All of the entries below are to be copied word for word.

*** Dataset content ***

Lemma NoDup_keys_fold_add (l : list (hash * path)) (t : LuTable) :
  NoDup (keys t) -> NoDup (keys (fold_left add l t)).
Proof.
  revert t. induction l as [| x l IH]; intros t Ht; simpl.
  - exact Ht.
  - apply IH, NoDup_keys_add, Ht.
Qed.

Lemma get_of_items (l : list (hash * path)) (h : hash) :
  get (of_items l) h = entry (paths_of l h).
Proof. unfold of_items. rewrite get_fold_add. reflexivity. Qed.

Lemma get_ldel (ks : list hash) (t : LuTable) (h : hash) :
  get (ldel t ks) h = if existsb (String.eqb h) ks then None else get t h.
Proof.
  unfold ldel. revert t. induction ks as [| k ks IH]; intros t; simpl.
  - reflexivity.
  - rewrite IH. destruct (existsb (String.eqb h) ks).
    + rewrite orb_true_r. reflexivity.
    + rewrite orb_false_r, (String.eqb_sym h k).
      destruct (has_key t k) eqn:Hk.
      * rewrite get_pop. reflexivity.
      * destruct (String.eqb_spec k h) as [-> | Hkh]; [| reflexivity].
        apply has_key_get, Hk.
Qed.

Lemma NoDup_keys_ldel (ks : list hash) (t : LuTable) :
  NoDup (keys t) -> NoDup (keys (ldel t ks)).
Proof.
  unfold ldel. revert t. induction ks as [| k ks IH]; intros t Ht; simpl.
  - exact Ht.
  - apply IH. destruct (has_key t k); [apply NoDup_keys_pop |]; exact Ht.
Qed.

Lemma existsb_path_eqb (p : path) (b : list path) :
  existsb (path_eqb p) b = true <-> In p b.
Proof.
  rewrite existsb_exists. unfold path_eqb. split.
  - intros [q [Hin Hq]]. destruct (path_eq_dec p q); [subst; exact Hin | discriminate].
  - intros Hin. exists p. split; [exact Hin |].
    destruct (path_eq_dec p p); [reflexivity | contradiction].
Qed.

Lemma contains_In (t : LuTable) (h : hash) (p : path) :
  contains t (h, p) = true <-> In p (bucket t h).
Proof.
  unfold contains; simpl. destruct (has_key t h) eqn:Hk.
  - apply existsb_path_eqb.
  - rewrite (bucket_no_key _ _ Hk). simpl. split; [discriminate | tauto].
Qed.

Lemma deque_remove_In (x : path) (b : list path) :
  In x b -> exists b', deque_remove x b = Some b'.
Proof.
  induction b as [| y b IH]; simpl; intros Hin; [contradiction |].
  unfold path_eqb. destruct (path_eq_dec y x) as [-> | Hyx]; [eauto |].
  destruct Hin as [Hy | Hin]; [contradiction |].
  destruct (IH Hin) as [b' ->]. simpl. eauto.
Qed.

Lemma deque_remove_perm (x : path) (b b' : list path) :
  deque_remove x b = Some b' -> Permutation b (x :: b').
Proof.
  revert b'. induction b as [| y b IH]; simpl; intros b' Hb; [discriminate |].
  unfold path_eqb in Hb. destruct (path_eq_dec y x) as [-> | Hyx].
  - injection Hb as <-. apply Permutation_refl.
  - destruct (deque_remove x b) as [c |]; simpl in Hb; [| discriminate].
    injection Hb as <-.
    eapply perm_trans; [apply perm_skip, (IH c eq_refl) | apply perm_swap].
Qed.

Lemma deque_remove_NoDup (x : path) (b b' : list path) :
  NoDup b -> deque_remove x b = Some b' -> ~ In x b'.
Proof.
  intros Hb Hr. apply deque_remove_perm in Hr.
  apply (Permutation_NoDup Hr) in Hb. apply NoDup_cons_iff in Hb. tauto.
Qed.

Lemma deque_remove_length (x : path) (b b' : list path) :
  deque_remove x b = Some b' -> List.length b = S (List.length b').
Proof.
  intros Hr. apply deque_remove_perm in Hr.
  apply Permutation_length in Hr. exact Hr.
Qed.

End lutable_facts.

(** ** The safety pass *)

Module autoselect_facts.
Import lutable lutable_facts dupetable.

Lemma get_discard (t : LuTable) (h : hash) (p : path) (b b' : list path) :
  get t h = Some b ->
  deque_remove p b = Some b' ->
  exists t',
    discard t (h, p) = Ok t' /\
    (forall h', get t' h' = if String.eqb h h' then entry b' else get t h') /\
    (NoDup (keys t) -> NoDup (keys t')).
Proof.
  intros Hg Hr. unfold discard; simpl. rewrite Hg, Hr. destruct b' as [| c b'].
  - exists (pop t h). split; [reflexivity |]. split.
    + intros h'. apply get_pop.
    + apply NoDup_keys_pop.
  - exists (set t h (c :: b')). split; [reflexivity |]. split.
    + intros h'. apply get_set.
    + apply NoDup_keys_set.
Qed.

Section Pass.
Variable re_search : string -> string -> bool.
Variable pat : string.
Variable old : LuTable.

Lemma autoselect_first_find (h : hash) (vs : list path)
  (st : LuTable * LuTable) :
  autoselect_first re_search pat h vs st =
  match find (fun f => re_search pat (name f)) vs with
  | None => Ok st
  | Some f =>
      keeptable <- discard (snd st) (h, f) ;;
      b <- getitem keeptable h ;;
      if Nat.ltb 0 (List.length b)
      then Ok (add (fst st) (h, f), keeptable)
      else Raise AssertionError
  end.
Proof.
  induction vs as [| f vs IH]; simpl.
  - reflexivity.
  - destruct (re_search pat (name f)); [reflexivity | exact IH].
Qed.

*** End of Dataset content ***

__Your response__.
Lemma NoDup_keys_fold_add (l : list (hash * path)) (t : LuTable) :
  NoDup (keys t) -> NoDup (keys (fold_left add l t)).
Proof.
  revert t. induction l as [| x l IH]; intros t Ht; simpl.
  - exact Ht.
  - apply IH, NoDup_keys_add, Ht.
Qed.

Lemma get_of_items (l : list (hash * path)) (h : hash) :
  get (of_items l) h = entry (paths_of l h).
Proof. unfold of_items. rewrite get_fold_add. reflexivity. Qed.

Lemma get_ldel (ks : list hash) (t : LuTable) (h : hash) :
  get (ldel t ks) h = if existsb (String.eqb h) ks then None else get t h.
Proof.
  unfold ldel. revert t. induction ks as [| k ks IH]; intros t; simpl.
  - reflexivity.
  - rewrite IH. destruct (existsb (String.eqb h) ks).
    + rewrite orb_true_r. reflexivity.
    + rewrite orb_false_r, (String.eqb_sym h k).
      destruct (has_key t k) eqn:Hk.
      * rewrite get_pop. reflexivity.
      * destruct (String.eqb_spec k h) as [-> | Hkh]; [| reflexivity].
        apply has_key_get, Hk.
Qed.

Lemma NoDup_keys_ldel (ks : list hash) (t : LuTable) :
  NoDup (keys t) -> NoDup (keys (ldel t ks)).
Proof.
  unfold ldel. revert t. induction ks as [| k ks IH]; intros t Ht; simpl.
  - exact Ht.
  - apply IH. destruct (has_key t k); [apply NoDup_keys_pop |]; exact Ht.
Qed.

Lemma existsb_path_eqb (p : path) (b : list path) :
  existsb (path_eqb p) b = true <-> In p b.
Proof.
  rewrite existsb_exists. unfold path_eqb. split.
  - intros [q [Hin Hq]]. destruct (path_eq_dec p q); [subst; exact Hin | discriminate].
  - intros Hin. exists p. split; [exact Hin |].
    destruct (path_eq_dec p p); [reflexivity | contradiction].
Qed.

Lemma contains_In (t : LuTable) (h : hash) (p : path) :
  contains t (h, p) = true <-> In p (bucket t h).
Proof.
  unfold contains; simpl. destruct (has_key t h) eqn:Hk.
  - apply existsb_path_eqb.
  - rewrite (bucket_no_key _ _ Hk). simpl. split; [discriminate | tauto].
Qed.

Lemma deque_remove_In (x : path) (b : list path) :
  In x b -> exists b', deque_remove x b = Some b'.
Proof.
  induction b as [| y b IH]; simpl; intros Hin; [contradiction |].
  unfold path_eqb. destruct (path_eq_dec y x) as [-> | Hyx]; [eauto |].
  destruct Hin as [Hy | Hin]; [contradiction |].
  destruct (IH Hin) as [b' ->]. simpl. eauto.
Qed.

Lemma deque_remove_perm (x : path) (b b' : list path) :
  deque_remove x b = Some b' -> Permutation b (x :: b').
Proof.
  revert b'. induction b as [| y b IH]; simpl; intros b' Hb; [discriminate |].
  unfold path_eqb in Hb. destruct (path_eq_dec y x) as [-> | Hyx].
  - injection Hb as <-. apply Permutation_refl.
  - destruct (deque_remove x b) as [c |]; simpl in Hb; [| discriminate].
    injection Hb as <-.
    eapply perm_trans; [apply perm_skip, (IH c eq_refl) | apply perm_swap].
Qed.

Lemma deque_remove_NoDup (x : path) (b b' : list path) :
  NoDup b -> deque_remove x b = Some b' -> ~ In x b'.
Proof.
  intros Hb Hr. apply deque_remove_perm in Hr.
  apply (Permutation_NoDup Hr) in Hb. apply NoDup_cons_iff in Hb. tauto.
Qed.

Lemma deque_remove_length (x : path) (b b' : list path) :
  deque_remove x b = Some b' -> List.length b = S (List.length b').
Proof.
  intros Hr. apply deque_remove_perm in Hr.
  apply Permutation_length in Hr. exact Hr.
Qed.

End lutable_facts.

(** ** The safety pass *)

Module autoselect_facts.
Import lutable lutable_facts dupetable.

Lemma get_discard (t : LuTable) (h : hash) (p : path) (b b' : list path) :
  get t h = Some b ->
  deque_remove p b = Some b' ->
  exists t',
    discard t (h, p) = Ok t' /\
    (forall h', get t' h' = if String.eqb h h' then entry b' else get t h') /\
    (NoDup (keys t) -> NoDup (keys t')).
Proof.
  intros Hg Hr. unfold discard; simpl. rewrite Hg, Hr. destruct b' as [| c b'].
  - exists (pop t h). split; [reflexivity |]. split.
    + intros h'. apply get_pop.
    + apply NoDup_keys_pop.
  - exists (set t h (c :: b')). split; [reflexivity |]. split.
    + intros h'. apply get_set.
    + apply NoDup_keys_set.
Qed.

Section Pass.
Variable re_search : string -> string -> bool.
Variable pat : string.
Variable old : LuTable.

Lemma autoselect_first_find (h : hash) (vs : list path)
  (st : LuTable * LuTable) :
  autoselect_first re_search pat h vs st =
  match find (fun f => re_search pat (name f)) vs with
  | None => Ok st
  | Some f =>
      keeptable <- discard (snd st) (h, f) ;;
      b <- getitem keeptable h ;;
      if Nat.ltb 0 (List.length b)
      then Ok (add (fst st) (h, f), keeptable)
      else Raise AssertionError
  end.
Proof.
  induction vs as [| f vs IH]; simpl.
  - reflexivity.
  - destruct (re_search pat (name f)); [reflexivity | exact IH].
Qed.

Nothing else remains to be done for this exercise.